At any rate, it had been a long time since I had designed information for the web. Because our web sites were created for a class and hosted by the university, we weren’t allowed to upload them directly. Instead, we saved our sites to floppy disks so our professor could review and upload our information to the web via FTP. It was all so late 1990s. So, you can imagine how I struggled trying to negotiate new Internet publishing programs after what I learned a million years ago when I was 30. The new web site I created last year came with an enormous learning curve, a lot of cursing, and much consternation and head scratching. Still, once I got the hang of it, I persevered and managed to publish nearly 100 posts last year, which was the most writing I had done in nearly a decade. I was proud of my small piece of the web.
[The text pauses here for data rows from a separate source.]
(** * Slot-interleaved pagination of the product list page, the filter
      toggle and the CMS import command

    A shallow embedding of
    - [calculatePageOffsets], [enrichResults], [toggleFilter], the effect
      that aligns the offset and the search parameters of [getProps] of
      [app/pages/product-list/index.jsx],
    - the handler of the [import] command of the CMS import CLI and its
      failure handler, and
    - the lookup of the rendering component in the content wrapper.

    JavaScript numbers are modelled as integers of [Z]: page sizes, totals,
    offsets, slot positions and spans are integers well inside the range in
    which floating point arithmetic is exact, so [Math.floor (a / b)] is
    [Z.div] for a non-zero [b].  A property read from an object that may be
    [undefined] is an [option]. *)

From Stdlib Require Import ZArith Lia Sorted.
From stdpp Require Import base list list_numbers sorting gmap strings.

Local Open Scope Z_scope.

(** Length of a list as an integer, as [arr.length] is used. *)
Local Abbreviation zlen l := (Z.of_nat (length l)).

(** ** Slots *)

(** A grid slot as delivered by the CMS ([gridItem]): its grid position, its
    row and column span and the id of the embedded content.  [isAmplience] is
    the marker that [enrichResults] writes on the object. *)
Record Slot := mkSlot {
  position : Z;
  rows : Z;
  cols : Z;
  contentId : string;
  isAmplience : bool
}.

Definition sortedByPosition (l : list Slot) : Prop :=
  Sorted (λ a b, position a <= position b) l.

(** ** The page-offset calculator *)

Module PageOffsets.

(** The three locals that the closures [fillPages] and [skipContent] share. *)
Record PState := mkPState {
  pages : list Z;
  processed : Z;
  offset : Z
}.

Definition initial : PState := mkPState [] 0 0.

Definition pageNumber (pageSize index : Z) : Z := index / pageSize.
Then, yesterday, I went to revisit something on my old site only to realize that, exactly as promised, Apple had eliminated MobileMe, the space where my blog had been peacefully residing. The entire blog was no longer on the Internet. Even though hubby had mentioned that MobileMe was going away, I don’t think it truly ever registered. Truth is that I only listen to him about half the time, so I must have missed the half where he mentioned I would have to put my information elsewhere or lose it forever. Oops.
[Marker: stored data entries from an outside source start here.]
(** * MedDSAgent-App: terminal session manager and reverse proxy

    A shallow embedding of [terminal_manager.py] and of the WebSocket and
    proxy handlers of [server.py].

    The Python objects live in an explicit store: a [TerminalProcess] is an
    address into [w_objects], and the registry [terminals] maps identifiers to
    addresses, so that two references to one session are one address.  The
    operating system (descriptors, child processes, window sizes) and the
    asyncio event loop (registered readers, timer tasks, the clock) are
    fields of the same [World].  Python exceptions are values of [exn],
    threaded through the monad [M]; [try_except] is the [try ... except]
    statement. *)

From stdpp Require Import gmap strings list fin_maps.
From Stdlib Require Import ZArith Ascii String.

Open Scope string_scope.

(** ** Strings and bytes

    Python [bytes] and the Latin-1 [str] values of header names are both
    sequences of 8-bit characters. *)

Definition bytes := string.

Definition dquote : string := String "034"%char EmptyString.
Definition newline : string := String "010"%char EmptyString.

(** [str.lower] on a Latin-1 character: A-Z and the accented capitals
    U+00C0..U+00DE (without the multiplication sign U+00D7) move up by 32. *)
Definition lower_char (c : ascii) : ascii :=
  let n := nat_of_ascii c in
  if Nat.leb 65 n && Nat.leb n 90 then ascii_of_nat (n + 32)
  else if Nat.leb 192 n && Nat.leb n 222 && negb (Nat.eqb n 215)
       then ascii_of_nat (n + 32)
  else c.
Consequently, I have spent the better part of the afternoon creating a new site on which to house my 2011 blog articles. I’ve had to undo the previous forward so that it no longer sends users to the defunct MobileMe page. I’ve learned about Nameservers and spent more time with Go Daddy than Danica Patrick. I had to remember passwords I haven’t touched in 18 months, and you have to know the amount of effort that went into that because I can’t even remember what I had for lunch yesterday. At one point, I manually had to uncross my own eyes. It’s been a mind-numbing, excruciating process, and I’ve only managed to upload 5 of my 100 previous posts so far. Happy. Happy. Joy. Joy. I really need to look into getting my tech support some tech support because I’m about ready to fire her…I mean, me.
The Internet in all its insanity, though, is merely a metaphor for life. The things you wish you could delete will stay with you a lifetime, while the things that mean something to you can be gone in an instant. The only constant is change. If you stop to blink, you will miss something vastly important. Some associations can be easily repaired while others can be lost forever. And, no matter how much you learn, there’s always more you will never know. As hard as it is to keep up with the way of the future, when you decide to quit adapting to the technology of the present you become a fossil. So, to avoid going the way of the dinosaurs I will keep up with this crazy Internet publishing nonsense…at least until the next better thing comes along.
What we need to do is make internet dinosaurs.
If we make internet dinosaurs will that ensure that the internet goes extinct more quickly?
Hmm… good question. Probably not though. It will just evolve to something internet cavemen or something.